In the mid-to-late 1960s and early 70s, Dalton spent time on the East Coast, West Coast, and England rubbing his elbows at the Beatles and the Rolling Stones. In California, he spent time with Dennis Wilson. He once said he had praised Charles Manson.

After Manson was charged with brutal murder in 1969, Dalton began investigating the Rolling Stone case with another writer, David Felton.

“Like most of my hippie buddies,” he wrote in an unpublished essay. A hippie of peace and love. “

His thinking changed when someone at the district attorney showed him a picture of the victims of Manson’s followers and a bloody message at the crime scene.

“It must have been the most horrifying moment of my life,” Dalton said in Joe Hagen’s “Sticky Fingers: The Life and Age of Jann Wenner and Rolling Stone Magazine” (2017). It is reported that. “It was the end of the whole hippie culture.”

For Rolling Stone, Dalton also wrote about Elvis Presley, Janis Joplin, Little Richard and more. By the mid-1970s, he had moved to books and focused on books, but still applied his completely immersive approach. “I actually started hearing Sid’s voice speak to me,” about the 1997 book “El Sid: Saint Vicious,” about Sid Vicious, a sex pistol who died of overdose in 1979. He is writing. David Nicholson, who reviewed the Washington Post book, found it compelling.

“A story similar to seeing someone standing on a rushing train road has some hypnotic nature,” he writes. “Writing throughout is graceful and intelligent, even when it’s on your face.”

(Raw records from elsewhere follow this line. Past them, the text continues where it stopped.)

Definition is_carrier (actor : string) (x : dv_session) : bool := bool_decide (dv_logistics (terms x) = Some actor).
(** [round(amount * bps / 10000, 6)] *)
Definition share_of (amount : float) (part : Z) : float :=
  py_round 6 (fdiv (fmul amount (float_of_int part)) (float_of_int 10000)).
Definition wrong_item_share (pol : scene_policy_) (amount : option float) : loss_share :=
  let a := match amount with Some f => if ftruthy f then f else fzero | None => fzero end in
  LossShare (pol_logistics_bps pol) (pol_seller_bps pol) (share_of a (pol_logistics_bps pol)) (share_of a (pol_seller_bps pol)).
Definition logistics_intake (id actor : string) (item_matches : bool) : MD dv_session :=
  let! x := get_session id in
  need (is_physical (dv_mode (terms x))) "logistics_intake only for physical_triple" ;;;
  need (is_carrier actor x) "only logistics_agent_id may confirm intake" ;;;
  need (bool_decide (status x = AWAITING_LOGISTICS_INTAKE)) ("cannot intake from status " ++ dv_status_value (status x)) ;;;
  let! s := py_get in
  let did kind := append_event kind (Some actor) (now s) x in
  save id
    (if item_matches then set_status IN_TRANSIT (did "logistics_intake_ok")
     else set_loss (wrong_item_share (scene_policy (dv_scene (terms x))) (dv_amount (terms x)))
            (set_status WRONG_ITEM (did "logistics_wrong_item"))).

Definition DEFAULT_SILENCE : Z := 1800.
Definition logistics_deliver (id actor proof_type content_hash : string) (tag : photo_tag) : MD dv_session :=
  let! x := get_session id in
  need (is_physical (dv_mode (terms x))) "logistics_deliver only for physical_triple" ;;;
  need (is_carrier actor x) "only logistics_agent_id may confirm deliver" ;;;
  need (mem (status x) [IN_TRANSIT; AWAITING_LOGISTICS_DELIVER]) ("cannot deliver from status " ++ dv_status_value (status x)) ;;;
  need (has_event "logistics_intake_ok" x) "logistics intake_ok required before deliver" ;;;
  submit_proof id (ProofArgs proof_type content_hash actor "logistics" tag) ;;;
  let! x := get_session id in
  let! s := py_get in
  let x := set_status AWAITING_BUYER_RECEIPT (append_event "logistics_delivered" (Some actor) (now s) x) in
  let silent := default DEFAULT_SILENCE (dv_silent (terms x)) in
  save id (if (0 <? silent)%Z then set_deadline (after_seconds silent (now s)) x else x).

Definition mark_execution_receipt (id : string) (ok : bool) : MD dv_session :=
  let! x := get_session id in
  let! s := py_get in
  let x := set_receipt ok x in
  save id (if ok then append_event "execution_receipt_success" None (now s) x else x).

(** The keys of a tagged proof stand for the untagged ones too. *)
Definition untagged (k : string) : list string :=
  if ends_with "_tagged" k
  then remove_all "_tagged" 0 k ::
       (if str_in "delivery_photo" k then ["delivery_photo_or_code"; "delivery_proof"; "delivered_at"; "recipient_ack"] else [])
  else [].
Definition fields_missing (required submitted : list string) : list string :=
  let submitted := (submitted ++ flat_map untagged submitted)%list in
  List.filter (fun r => negb (existsb (fun s => str_in r s || str_in s r) submitted)) required.
Definition cover_proof_fields_from_if (id : string) (submitted : list string) : MD dv_session :=
  let! x := get_session id in
  let required := default [] (get_if_scene (dv_scene (terms x))) in
  let! s := py_get in
  save id
    (if bool_decide (fields_missing required (submitted ++ map fst (proofs x))%list = [])
     then set_fields true (if has_event "proof_fields_covered" x then x else append_event "proof_fields_covered" None (now s) x)
     else set_fields false x).

(** How a session goes on that lacks nothing it requires. *)
Definition advanced (now_ : datetime) (x : dv_session) : dv_session :=
  let verified := set_verified (drop_microsecond now_) in
  let mode := dv_mode (terms x) in
  if has_event "buyer_confirmed" x || has_event "buyer_silent_default" x then verified x
  else if is_digital mode && negb (dv_high_risk (terms x)) then
    if receipt_ok x && (fields_ok x || bool_decide (dv_silent (terms x) = Some 0%Z)) then
      verified (if has_event "auto_verified_digital" x then x else append_event "auto_verified_digital" None now_ x)
    else x
  else if is_ticket mode && has_event "seller_issued_confirmation" x then
    if bool_decide (status x = BUYER_CONFIRMED) then verified x else x
  else x.
(** The session, and what is missing. *)
Definition judge (id : string) (x : dv_session) : MD (dv_session * list string) :=
  let missing := required_missing x in
  let missing := if fields_ok x then List.filter (fun m => negb (str_eqb m "proof_fields_covered")) missing else missing in
  if dv_high_risk (terms x) && negb (has_event "buyer_confirmed" x) then py_ret (x, ["buyer_explicit_accept"])
  else if negb (bool_decide (missing = [])) then
    let! x := save id x in
    py_ret (x, missing)
  else
    let! s := py_get in
    let! x := save id (advanced (now s) x) in
    py_ret (x, []).
Definition try_verify (id : string) : MD (dv_session * list string) :=
  let! x := get_session id in
  if mem (status x) [VERIFIED; WRONG_ITEM; FAILED; DISPUTED] then py_ret (x, [])
  else
    let! x := (if is_digital (dv_mode (terms x)) && receipt_ok x
               then cover_proof_fields_from_if id [] ;;; get_session id
               else py_ret x) in
    judge id x.

Definition buyer_confirm (id actor : string) (confirm : bool) : MD dv_session :=
  let! x := get_session id in
  need (str_eqb actor (dv_buyer (terms x))) "only buyer_agent_id may confirm receipt" ;;;
  if mem (status x) [VERIFIED; WRONG_ITEM; FAILED] then py_ret x
  else
    match chain_gap x with
    | Some reason => need (negb (is_physical (dv_mode (terms x)))) ("cannot buyer-confirm: " ++ reason)
    | None => py_ret tt
    end ;;;
    let! s := py_get in
    if confirm then
      save id (set_status BUYER_CONFIRMED (append_event "buyer_confirmed" None (now s) x)) ;;;
      let! r := try_verify id in
      py_ret r.1
    else save id (set_status REJECTED (append_event "buyer_rejected" None (now s) x)).

(** [None] when silence means nothing yet. *)
Definition apply_silent_buyer_default (id : string) : MD (option dv_session) :=
  let! x := get_session id in
  let! s := py_get in
  if mem (status x) [VERIFIED; BUYER_CONFIRMED; BUYER_SILENT_DEFAULT; WRONG_ITEM; FAILED; REJECTED]
     || dv_high_risk (terms x)
     || negb (match dv_silent (terms x) with Some silent => 0 <? silent | None => false end)%Z
     || match silent_deadline x with Some d => now s <=? d | None => true end%Z
  then py_ret None
  else
    match chain_gap x with
    | Some _ =>
        let! x := save id x in
        py_ret (Some x)
    | None =>
        save id (set_status BUYER_SILENT_DEFAULT (append_event "buyer_silent_default" None (now s) x)) ;;;
        let! r := try_verify id in
        py_ret (Some r.1)
    end.
(** The loop over the identifiers: the domain's own error is passed over, others are not. *)
Fixpoint expire_each (limit : nat) (applied : list string) (todo : list string) : MD (list string) :=
  match todo with
  | [] => py_ret applied
  | id :: r =>
      if (limit <=? length applied)%nat then py_ret applied
      else fun s =>
        match apply_silent_buyer_default id s with
        | (s', Ret out) =>
            let done_ := match out with Some x => mem (status x) [VERIFIED; BUYER_SILENT_DEFAULT] | None => false end in
            expire_each limit (if done_ then applied ++ [id] else applied)%list r s'
        | (s', Raise (DeliveryVerificationError _)) => expire_each limit applied r s'
        | (s', Raise e) => (s', Raise e)
        end
  end.
Definition expire_silent_buyers (limit : nat) : MD (list string) :=
  ensure_loaded ;;;
  let! s := py_get in
  expire_each limit [] (take (limit * 2) (map fst (live s))).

Dalton once described his biographical technique as follows:

“Basically, you distill the subject into literary solutions and appreciate them, so to speak. Then you need a brain cleaner and you need to rewire your brain.”

Dalton lived in the Andes, New York. His wife, son and sister are his only direct survivors.

Kay said Dalton was present at both the sea changes and some of them.

“It was a fascinating time, and David was one of our most important cultural spokespersons,” he said.